Rhett watched me from under heavy brows, eyes lingering on my mouth. Then he grunted and tore his gaze away, clicking his tongue again. “This is going to be a nightmare,” he grumbled. “Worst idea I’ve ever had.”
“We could see about knocking out this wall,” I said, ignoring him. “I bet the light in the kitchen is amazing in the mornings, and it could flood this whole space.” I spread my arms for emphasis.
“We could see about setting a budget,” Rhett replied, but he was eyeing the wall like he was considering my idea. I smiled at him, and as if he could sense it, he turned toward me to look. The house was empty and echoing, and it still had that musty smell, but in that moment, the air inside felt alive. Tension stretched between us, and I wondered exactly what kind of man Rhett Baldwin really was.
Was he the benevolent king, like he pretended to be around town?
The ruthless businessman intent on making money?
Or someone else? Someone I’d actually like to know?
NINETEEN
RHETT
This was a win-win situation.Or at least that was what I’d told myself on the drive over. I could’ve bought Piper out, straight up, flipped the house myself, and kept all the profits. But I knew the optics of that, and they weren’t good. I didn’t want to give anyone in this town reason to start chipping away at my hard-won reputation.
So, I’d figured we’d fix it up together. She’d have access to my know-how and resources and get a share of a much bigger profit, and I’d get some good PR out of it. It was basically a charitable donation. I was lending a helping hand to a single mom without giving her outright charity, which her hefty pride wouldn’t allow.
But now that I was here, following Piper around the house like some sort of lost puppy—or lost kitten, as it were—it began to dawn on me that I hadn’t really thought this through.
“We’ll lean into the existing architectural features. Theviews out of every single window are like a picture, especially with these thick architraves,” she said, framing a tiny window in the third bedroom with her hands. All I could see was the reflection of her smile in the dark pane.
“You must take different pictures than I do,” I said, bending down so I could look out at the darkness beyond.
Piper shot me a sideways glance, clearly unimpressed, then paced the room in both directions. “A double bed will fit here. We could do built-ins along the angled ceiling.” She considered the roofline, running her hand along the ceiling as it dove down toward the floor. “I bet the light in here is fabulous as well. We’ll have to do viewings before noon. Fresh flowers, pops of color.” She grinned to herself. “This place will look great.”
She smiled at the bare walls, but I couldn’t quite see her vision. The wall next to me, which was shared with the tiny main bathroom where we’d stood nearly chest-to-chest earlier today, was showing signs of water damage. All that fresh paint that the owners had slapped on the walls before putting the house up for donation was beginning to bubble, and the wooden baseboards looked like I could put my finger right through them. I kneeled for a closer look.
“I’m thinking we target young families, so that—what are you doing?”
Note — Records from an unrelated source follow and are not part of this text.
Definition close_pool (market : TradingPairConfig) (pool : AccountId) : OS EgressMessages :=
  base_balance ← get_balance pool (base_asset market);
  quote_balance ← get_balance pool (quote_asset market);
  sub_balance pool (base_asset market) base_balance false ;;
  sub_balance pool (quote_asset market) quote_balance false ;;
  mret (PoolForceClosed market pool base_balance quote_balance).

Definition withdraw_trading_fees (o : OcexStorage) (ms : EngineMessages)
    (message : IngressMessages) : OS EgressMessages :=
  egress_msg ← ok_or (engine_get ms message) "Egress message not found for withdraw trading fees";
  match egress_msg with
  | TradingFees engine_fees_map =>
      for_each (btree_elements (AllowlistedToken o)) (λ asset,
        match engine_fees_map !! asset with
        | None => mret tt
        | Some expected_balance =>
            str_ensure (negb (dec_is_zero expected_balance)) "InvalidTradingFeesValue" ;;
            balance ← get_balance pot_account asset;
            let balance := rounding_off balance in
            str_ensure (balance =? expected_balance)%dec "Incorrect Trading fees accounting" ;;
            sub_balance pot_account asset balance true ;;
            mret tt
        end) ;;
      mret egress_msg
  | _ => fail "Invalid egress message for withdraw trading fees"
  end.

(** One ingress message; the result is the verified egress messages. *)
Definition import_message (o : OcexStorage) (ms : EngineMessages) (message : IngressMessages) :
    OS (list EgressMessages) :=
  match message with
  | Deposit _ main asset amt => add_balance main asset amt ;; mret []
  | AddLiquidity market pool lp total_shares base_deposited quote_deposited =>
      e ← verify_add_liquidity ms message market pool lp total_shares base_deposited
            quote_deposited;
      mret [e]
  | RemoveLiquidity market pool lp burn_frac _ =>
      e ← verify_remove_liquidity ms message market pool lp burn_frac; mret [e]
  | ForceClosePool market pool => e ← close_pool market pool; mret [e]
  | WithdrawTradingFees => e ← withdraw_trading_fees o ms message; mret [e]
  | NewLMPEpoch epoch => start_new_lmp_epoch epoch ;; mret []
  | _ => mret []
  end.

Definition import_messages (o : OcexStorage) (ms : EngineMessages)
    (messages : list IngressMessages) : OS (list EgressMessages) :=
  fold_m (λ acc message, es ← import_message o ms message; mret (acc ++ es)) [] messages.

Definition import_blk (o : OcexStorage) (blk : Z) (ms : EngineMessages) :
    M PS string (list EgressMessages) :=
  info ← gets snd;
  ensure ((last_block info =? 0) || (blk =? sat_add 32 (last_block info) 1))
    "BlockOutofSequence" ;;
  verified ← on_state (import_messages o ms (ingress_at o blk));
  modify (λ '(s, info), (s, info <| last_block := saturated_into 32 blk |>)) ;;
  mret verified.

(** ** Trades and withdrawals *)
(** [get_fee_structure]: every account pays the default fees. *)
Definition get_fee_structure (_ _ : AccountId) : option (FeeConfig * FeeConfig) :=
  Some (default_fee_config, default_fee_config).

Definition trades (o : OcexStorage) (ts : list Trade) : OS unit :=
  for_each ts (λ trade,
    let pair := order_pair (maker trade) in
    config ← ok_or (TradingPairs o !! (base pair, quote pair)) "TradingPairNotFound";
    '(maker_fees, taker_fees) ←
      ok_or (get_fee_structure (order_main_account (maker trade))
               (order_main_account (taker trade))) "Fee structure not found";
    process_trade trade config maker_fees taker_fees).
Piper’s screech made me turn around, glancing over my shoulder while my fist remained rammed through the drywall. I turned back to my work, ripping a piece of drywall off, glancing at the back of it, and tossing it aside. Just as I’d suspected.
“Water damage,” I said, pointing to the stud I’d just exposed. “The waterproofing in the bathroom has failed.”
“You can’t just go around punching holes in walls!”
“The whole wall needs to be replaced, Piper,” I said, trying and failing to find my patience. I ripped another piece off and turned it around so she could see the evidence of water ingress painting odd shapes on the back of the drywall.
Her lips turned down. She moved close enough that I could get a hint of her perfume as she bent over for a closer look. “Warn me next time” was all she said, voice clipped.
I tossed the drywall onto the bare floorboards and shrugged. “Fine. But it’s better we know what we’re dealing with before we go making plans about pops of color and paint swatches.”
When I looked up, Piper’s jaw was tight.
“What?”
She shook her head. “Nothing.”
“Don’t do that. What’s wrong?” There was nothing that sent my blood pressure skyrocketing more than a woman not telling me what the hell I’d done to upset her. Sarah used to pull that all the time. I’d walk on eggshells for days, only to discover I’d hurt her feelings when I hadn’t let her have any of my fries at the restaurant at dinner days before. She’d hold little things over my head and make me feel like I needed to prove myself to her over and over and over again.
I had no patience for it. If someone was upset, I expected them to have the guts to tell me about it.
As if she could read my mind, Piper took a deep breath, then said, “If we’re going to work together on this, you’re going to have to stop talking down to me. You might be my boss at the office, but in here, we’re partners.” She pointed at the floor, her eyes neverleaving mine.
And that was a little rich, wasn’t it? She was just like Sarah, twisting a situation to put me in the worst possible light. “I haven’t talked down to you once!”
“You’re condescending. You don’t think my ideas matter.”